Text by Anika Meyer
I love McDonald’s. That's not a sentence to make friends with. Not in Berlin. And not in New York, where I am right now. In New York I was told at length that the quality of the food was not that good at McDonald’s. In order not to prolong the conversation any further, I nodded understandingly. Of course I don't go to McDonald’s because of the good quality of the food. McDonald’s is childhood and memories: Sundays with family and nights out with friends, happy meals and cheeseburgers, sticky food and ice-cold drinks. Everything was fine back then – at least our own little world.
A lot has happened since then. We don’t eat unhealthy burgers at McDonalds, but healthy burgers at ... – insert the name of the vegan burger restaurant of your choice. McDonald's might fall under pop culture, but pop culture isn't what it used to be either. There is no longer the band that everyone agrees or disagrees on that dominates the charts. The family no longer sits together in front of the television in the evening and watches a program interrupted by commercials. Spotify, Netflix, TikTok, everyone puts together their own program, looks into a device alone and lives as they see fit and important for themselves.

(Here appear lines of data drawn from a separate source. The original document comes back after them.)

(** X9. The handler changes the disk at one path at most, the path it
    saves the upload to: every other path holds after the request what it
    held before, whatever fails; and a request without an uploaded file
    leaves the whole disk as it was. *)
Theorem handler_touches_only_upload_path (req : Request) (st : State) :
  (∀ path,
     (∀ f, files req !! "video_file" = Some f → path ≠ upload_path E f) →
     disk (snd (analyze_behavior E req st)) !! path = disk st !! path)
  ∧ (files req !! "video_file" = None →
     disk (snd (analyze_behavior E req st)) = disk st).
Proof.
  destruct (validate_input_data_outcomes (pet_data_of req)) as [Hv|[msg Hv]].
  - destruct (upload_accepted_total (files req !! "video_file")) as [acc Hacc].
    rewrite (analyze_behavior_disk E req st acc Hv Hacc).
    unfold state_after_video, disk_after_upload.
    destruct (files req !! "video_file") as [f|]; [|split; reflexivity].
    split; [|discriminate]. intros path Hpath.
    specialize (Hpath f eq_refl).
    destruct acc; [|reflexivity]. cbn [disk set_disk].
    destruct (save_behaviour E); [destruct (getsize_fails E || remove_fails E)| |].
    + now apply lookup_insert_ne.
    + now apply lookup_delete_ne.
    + reflexivity.
    + now apply lookup_insert_ne.
  - rewrite (analyze_behavior_invalid req st msg Hv). split; reflexivity.
Qed.

(** A literal of one ASCII character more. *)
Lemma str_cons_ascii (a : ascii) (s : string) :
  (N_of_ascii a <? 128)%N = true → str (String a s) = N_of_ascii a :: str s.
Proof.
  intros Ha. unfold str. cbn [list_ascii_of_string map utf8_decode].
  now rewrite Ha.
Qed.

(** The decimal digits of a number hold no slash. *)
Lemma digits_no_slash (d : Decimal.uint) :
  ¬ In 47%N (str (NilEmpty.string_of_uint d)).
Proof.
  induction d; cbn [NilEmpty.string_of_uint];
    [intros []|rewrite str_cons_ascii by reflexivity..];
    (intros [H|H]; [discriminate H|auto]).
Qed.

Lemma dec_no_slash (n : N) : ¬ In 47%N (dec n).
Proof.
  unfold dec, NilZero.string_of_uint.
  destruct (N.to_uint n) eqn:Hd; try (rewrite <- Hd; apply digits_no_slash).
  intros [H|[]]. discriminate H.
Qed.

(** [rsplit] at the last separator of a text cut there. *)
Lemma rsplit_1_cut (sep : char) (a b : pystr) :
  ¬ In sep b → rsplit_1 sep (a ++ sep :: b) = [a; b].
Proof.
  intros Hb.
  destruct (AllowedFile.rsplit_1_last sep (a ++ sep :: b)) as (a' & b' & -> & Hcut & Hb');
    [apply in_elt|].
  now destruct (AllowedFile.last_cut_unique _ _ _ _ _ Hcut Hb Hb') as [-> ->].
Qed.

(** X10. When the secured file name holds no slash, the upload is saved
    directly in the upload folder: its path splits at the last slash into
    static/uploads and the file name "video_", the time of the upload, an
    underscore and the secured name.  And two uploads named in the same
    second go to the same path exactly when their secured names are
    equal. *)
Theorem upload_saved_directly_in_upload_folder (f : FileStorage) :
  (¬ In 47%N (secure_filename E (filename f)) →
   rsplit_1 47%N (upload_path E f)
   = [UPLOAD_FOLDER;
      str "video_" ++ dec (upload_time E) ++ str "_"
        ++ secure_filename E (filename f)])
  ∧ (∀ (E' : Env) (f' : FileStorage),
       upload_time E' = upload_time E →
       (upload_path E f = upload_path E' f'
        ↔ secure_filename E (filename f) = secure_filename E' (filename f'))).
Proof.
  assert (Hpath : ∀ (W : Env) (g : FileStorage),
            upload_path W g
            = UPLOAD_FOLDER ++ 47%N
                :: (str "video_" ++ dec (upload_time W) ++ str "_"
                      ++ secure_filename W (filename g))) by reflexivity.
  split.
  - intros Hname. rewrite Hpath. apply rsplit_1_cut.
    intros Hin. apply in_app_or in Hin as [Hin|Hin].
    { vm_compute in Hin. intuition discriminate. }
    apply in_app_or in Hin as [Hin|Hin]; [now apply dec_no_slash in Hin|].
    apply in_app_or in Hin as [Hin|Hin]; [|auto].
    vm_compute in Hin. intuition discriminate.
  - intros E' f' Htime. rewrite !Hpath, Htime. split.
    + intros H. apply app_inv_head in H.
      apply (app_inv_head [47%N]) in H.
      now repeat apply app_inv_head in H.
    + now intros ->.
Qed.

(** The calls and the sleeps of the retry loop. *)
Lemma generate_with_retry_counts (prompt : pystr) (st : State) :
  ∃ n, (1 ≤ n ≤ 3)%nat
       ∧ length (calls (snd (generate_with_retry E prompt st)))
         = (length (calls st) + n)%nat
       ∧ slept (snd (generate_with_retry E prompt st)) = (slept st + (n - 1))%nat.
Proof.
  destruct (generate_with_retry_cases E prompt st)
    as [[t ->] | [[t ->] | [[t ->] | ->]]]; cbn [snd].
  - exists 1%nat. rewrite calls_one, length_app, repeat_length.
    cbn [slept add_call add_sleep]. lia.
  - exists 2%nat. rewrite calls_two, length_app, repeat_length.
    cbn [slept add_call add_sleep]. lia.
  - exists 3%nat. rewrite calls_three, length_app, repeat_length.
    cbn [slept add_call add_sleep]. lia.
  - exists 3%nat. rewrite calls_three, length_app, repeat_length.
    cbn [slept add_call add_sleep]. lia.
Qed.

(** X11. Over a whole request the handler calls the generation service
    [n] times with [n] at most 3, and sleeps [n - 1] seconds: one second
    between two attempts, none before the first or after the last, two
    seconds at most.  It calls the service not at all exactly when the form
    cannot be read or its record fails validation. *)
Theorem handler_calls_and_sleeps (incoming : Incoming) (st : State) :
  let st' := snd (analyze_behavior E incoming st) in
  ∃ n, (n ≤ 3)%nat
       ∧ length (calls st') = (length (calls st) + n)%nat
       ∧ slept st' = (slept st + (n - 1))%nat
       ∧ (n = 0%nat
          ↔ (∃ e, incoming = Unreadable e)
            ∨ ∃ req, incoming = Read req
                     ∧ validate_input_data (pet_data_of req) ≠ Ok (true, None)).
Proof.
  cbv zeta. destruct incoming as [req|e].
  - destruct (validate_input_data_outcomes (pet_data_of req)) as [Hv|[msg Hv]].
    + destruct (upload_accepted_total (files req !! "video_file")) as [acc Hacc].
      destruct (analyze_behavior_valid E req st acc Hv Hacc) as (prompt & _ & ->).
      destruct (generate_with_retry_counts prompt (state_after_video E req acc st))
        as (n & Hn & Hcalls & Hslept).
      assert (Hst : calls (state_after_video E req acc st) = calls st
                    ∧ slept (state_after_video E req acc st) = slept st).
      { unfold state_after_video.
        destruct (files req !! "video_file"); [destruct acc|]; split; reflexivity. }
      destruct Hst as [Hc Hs]. rewrite Hc in Hcalls. rewrite Hs in Hslept.
      exists n.
      destruct (generate_with_retry E prompt _) as [[text|e] st']; cbn [snd] in *;
        (split; [lia|]; split; [exact Hcalls|]; split; [exact Hslept|];
         split; [lia|];
         intros [[e' [=]]|(r & [= <-] & H)]; now destruct H).
    + rewrite (analyze_behavior_invalid req st msg Hv). cbn [snd].
      exists 0%nat. split; [lia|]. split; [lia|]. split; [cbn; lia|].
      split; [|reflexivity]. intros _. right. exists req.
      split; [reflexivity|]. rewrite Hv. discriminate.
  - rewrite analyze_behavior_unreadable. cbn [snd].
    exists 0%nat. split; [lia|]. split; [lia|]. split; [cbn; lia|].
    split; [|reflexivity]. intros _. left. eauto.
Qed.
End Facts.

End HandlerEffects.

(* ===================================================================== *)
(** ** The response hook *)
(* ===================================================================== *)

Module HooksFacts.
Import PyStr Exc App Hooks PyStrFacts.

Section Facts.
Context {U : Unicode}.

Lemma same_name_refl (k : pystr) : same_name k k = true.
Proof. unfold same_name. now apply pystr_eqb_eq. Qed.

Lemma same_name_trans_false (a k k' : pystr) :
  same_name a k = true → same_name k k' = false → same_name a k' = false.
Proof.
  unfold same_name, pystr_eqb. intros Ha Hk.
  apply bool_decide_eq_true in Ha. apply bool_decide_eq_false in Hk.
  apply bool_decide_eq_false. congruence.
Qed.

(** Dropping the lines of one name hides no line of another. *)
Lemma find_after_drop (h : Headers) (k k' : pystr) :
  same_name k k' = false →
  find (fun line => same_name (fst line) k')
       (filter (fun l => same_name (fst l) k = false) h)
  = find (fun line => same_name (fst line) k') h.
Proof.
  intros Hk. induction h as [|line h IH]; [reflexivity|].
  rewrite filter_cons. destruct (decide (same_name (fst line) k = false)) as [Hd|Hd].
  - cbn [find]. now rewrite IH.
  - apply not_false_is_true in Hd. cbn [find].
    now rewrite (same_name_trans_false _ _ _ Hd Hk).
Qed.

(** Reading a header just set gives the value set. *)
Lemma get_set_eq (h : Headers) (k v : pystr) :
  headers_get (headers_set h k v) k = Some v.
Proof.
  unfold headers_get. induction h as [|line h IH]; cbn [headers_set].
  - cbn [find fst]. now rewrite same_name_refl.
  - destruct (same_name (fst line) k) eqn:Hl.
    + cbn [find fst]. now rewrite same_name_refl.
    + cbn [find]. now rewrite Hl.
Qed.

(** Setting a header leaves the reading of every other name as it was. *)
Lemma get_set_ne (h : Headers) (k v k' : pystr) :
  same_name k k' = false →
  headers_get (headers_set h k v) k' = headers_get h k'.
Proof.
  intros Hk. unfold headers_get. induction h as [|line h IH]; cbn [headers_set].
  - cbn [find fst]. now rewrite Hk.
  - destruct (same_name (fst line) k) eqn:Hl.
    + cbn [find fst]. rewrite Hk, (same_name_trans_false _ _ _ Hl Hk).
      now rewrite find_after_drop.
    + cbn [find]. destruct (same_name (fst line) k'); [reflexivity|exact IH].
Qed.
(** * MCP-Doc: a shallow embedding of the document editing tools

  The tools of [src/mcp_doc/tools/content.py] and
  [src/mcp_doc/tools/table.py] edit the python-docx document held in
  [processor.current_document].  Each tool is embedded as a function from
  the processor state to a response and the new state.  Python [int]s are
  [Z], Python [str]s are [string], Python lists are [list]s, and the
  python-docx object tree is the tree of the elements it wraps. *)

From Stdlib Require Import ZArith List String Ascii Bool Lia.
Import ListNotations.

#[local] Open Scope string_scope.
#[local] Open Scope list_scope.
#[local] Open Scope Z_scope.

(** ** Python built-ins used by the tools *)

Module Py.

Definition len {A} (l : list A) : Z := Z.of_nat (List.length l).

Definition strlen (s : string) : Z := Z.of_nat (String.length s).

(** [range(a, b)] *)
Definition range (a b : Z) : list Z :=
  map (fun k => a + Z.of_nat k) (seq 0 (Z.to_nat (b - a))).

(** [range(a, b, -1)] *)
Definition range_down (a b : Z) : list Z :=
  map (fun k => a - Z.of_nat k) (seq 0 (Z.to_nat (a - b))).

(** [l[i]] for [0 <= i]; [None] stands for [IndexError].  Negative
    subscripts count from the end. *)
Definition getitem {A} (l : list A) (i : Z) : option A :=
  if i <? 0
  then (if i + len l <? 0 then None else nth_error l (Z.to_nat (i + len l)))
  else nth_error l (Z.to_nat i).

(** [enumerate(l)] *)
Fixpoint enumerate_from {A} (i : Z) (l : list A) : list (Z * A) :=
  match l with
  | [] => []
  | x :: l' => (i, x) :: enumerate_from (i + 1) l'
  end.

Definition enumerate {A} (l : list A) : list (Z * A) := enumerate_from 0 l.

(** [s.startswith(pre)] *)
Definition startswith (s pre : string) : bool := String.prefix pre s.

(** [sub in s] *)
Fixpoint contains (sub s : string) : bool :=
  String.prefix sub s ||
  match s with
  | EmptyString => false
  | String _ s' => contains sub s'
  end.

With his solo exhibition “Ad Memoriam”, Joachim Bosse is writing a postcard to the past and sending his best regards. With 6 monumental wall works, he is reminiscent of old cityscapes full of neon signs, symbols of capitalism: McDonald`s, Shell, Nestlé, Western Union, Deutsche Bank and Thyssen Krupp.
What remains if sales move on? What remains when everyone goes online? In Bosse’s work nothing glows, nothing flashes, no neon and no light. He calls his works between painting and sculpture, which appear to be crumbling, “capitalist cave paintings”. Are the neon signs dusty or dirty? Have the gray gentlemen from Michael Ende's novel "Momo" passed by? Have we been cheated of our time to save time and forget to live in the now? Where is now, when programs and conversations are running in parallel on smartphones, tablets and laptops and the attention is never quite there? Does the analogue world gather dust while the digital world flashes on the smartphone?
Bosse reminds us that we need to remember to find ways of togetherness in the post-digital world. Memories are beautiful, but they are also painful and sometimes healing. Like Bosse's works which evoke the feeling of nostalgia.